It should be understood that contactless biomonitoring sensors 104 are not limited to LIDAR. RADAR, ultrasound, and cameras. Embodiments are also not limited to the specific methods described for determining respiration rate, heart activity, body temperature, and blood oxygenation. Additionally, contactless biomonitoring sensors 104 are not limited to measuring only respiration rate, heart activity, body temperature, and blood oxygenation. Furthermore, the vehicle 102 may use one or more contactless biomonitoring sensors 104, independently or in combination, to carry out the embodiments as described herein.

Still referring to FIG. 1, the vehicle 102 may include an adjustable set of seats 106. Adjusting a seat 106 may include deploying or retracting the seat. As an example of the type of accommodations a vehicle 102 may offer, the vehicle 102 may deploy an appropriate number of seats according to the number of passengers detected by the contactless biomonitoring sensor 104. For example, if the contactless biomonitoring sensors 104 of the vehicle 102 detect four passengers, the vehicle 102 may deploy four seats 106. When the seats 106 are already deployed, the vehicle 102 may retract an appropriate number of seats according to a health condition and/or a passenger's accompanying item. For example, if the contactless biomonitoring sensors 104 of the vehicle 102 detect a passenger in a wheelchair the vehicle 102 may retract seats 106 such that the passenger in a wheelchair may stay to the side of the vehicle 102 interior and make way for other passengers to pass through.

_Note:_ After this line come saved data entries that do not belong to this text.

(* ===== verification/Session.v ===== *)
(** Sessions between two nodes: envelope framing
    ([sidevers-net/src/framing.rs]), intents and their message types
    ([session.rs]) and the three-message handshake
    ([sidevers-net/src/handshake.rs]).

    A QUIC stream is the list of bytes still to be read from it.  The clock,
    the envelope nonce and the ephemeral X25519 secret, which the source
    takes from the operating system, are arguments.  A handshake function of
    the source that waits for the peer is split at that point: its first part
    returns what it sends, its second part takes what it receives. *)

From S2P Require Import Prelude Utf8 Cbor CborCodec CborValue TextMap Keys Envelope Payload Handshake.

Open Scope N_scope.

(** ** Network errors ([sidevers-net/src/error.rs])

    The variants the modelled functions return; those that wrap the errors of
    quinn, rustls and rcgen, and the timeout, are left out.  [ReadExact]
    stands for a stream that ends early, [Sqlite] has the library's message. *)

Inductive net_error :=
| ReadExact
| Core (e : Error.t)
| HandshakeDeclined (reason : string)
| HandshakeProtocol (what : string)
| WrongIntent (got intent : N)
| EnvelopeTooLarge (got max : N)
| NetInvariant (what : string)
| Sqlite (message : string).

Inductive nresult (A : Type) := NOk (a : A) | NErr (e : net_error).
Arguments NOk {A} a.
Arguments NErr {A} e.

#[export] Instance nresult_ret : MRet nresult := fun _ a => NOk a.
#[export] Instance nresult_bind : MBind nresult := fun _ _ k m =>
  match m with NOk a => k a | NErr e => NErr e end.

(** [m.map_err(Error::Core)], also the implicit conversion of [?]. *)
Definition core {A} (m : result A) : nresult A :=
  match m with Ok a => NOk a | Err e => NErr (Core e) end.

(** [if !cond { return Err(e) }]. *)
Definition nensure (cond : bool) (e : net_error) : nresult unit := if cond then NOk tt else NErr e.

(** ** Framing *)

Definition MAX_ENVELOPE_LEN : N := 64 * 1024.

(** What [send_envelope] writes to the stream. *)
Definition send_envelope (env : Envelope) : nresult bytes :=
  let bs := to_wire_bytes env in
  if MAX_ENVELOPE_LEN <? blen bs then
    NErr (EnvelopeTooLarge (blen bs mod (u32_max + 1)) MAX_ENVELOPE_LEN)
  else
    NOk (to_be_bytes 4 (blen bs mod (u32_max + 1)) ++ bs).

(** [recv.read_exact(&mut buf)] for a buffer of [n] bytes. *)
Definition read_exact (n : N) (stream : bytes) : nresult (bytes * bytes) :=
  if blen stream <? n then NErr ReadExact
  else NOk (take (N.to_nat n) stream, drop (N.to_nat n) stream).

(** The envelope and the rest of the stream. *)
Definition recv_envelope `{Crypto} (stream : bytes) : nresult (Envelope * bytes) :=
  '(len_buf, stream) ← read_exact 4 stream;
  let len := from_be_bytes len_buf in
  _ ← nensure (negb ((len =? 0) || (MAX_ENVELOPE_LEN <? len))) (EnvelopeTooLarge len MAX_ENVELOPE_LEN);
  '(buf, stream) ← read_exact len stream;
  env ← core (from_wire_bytes buf);
  mret (env, stream).

(** ** Intents *)

Module Intent.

Referring now to FIG. 2, internal hardware components of the vehicle 200 of FIG. 1 are schematically depicted. The vehicle 200 may include a processor component 204, a memory component 206, a driving sensor component 208, a network connectivity component 214, a satellite component 216, a data storage component 220, an internal contactless biomonitoring sensor 210, and an external contactless biomonitoring sensor 212. The vehicle 200 may also include a communication path 202 that communicatively connects the foregoing components of the vehicle 200.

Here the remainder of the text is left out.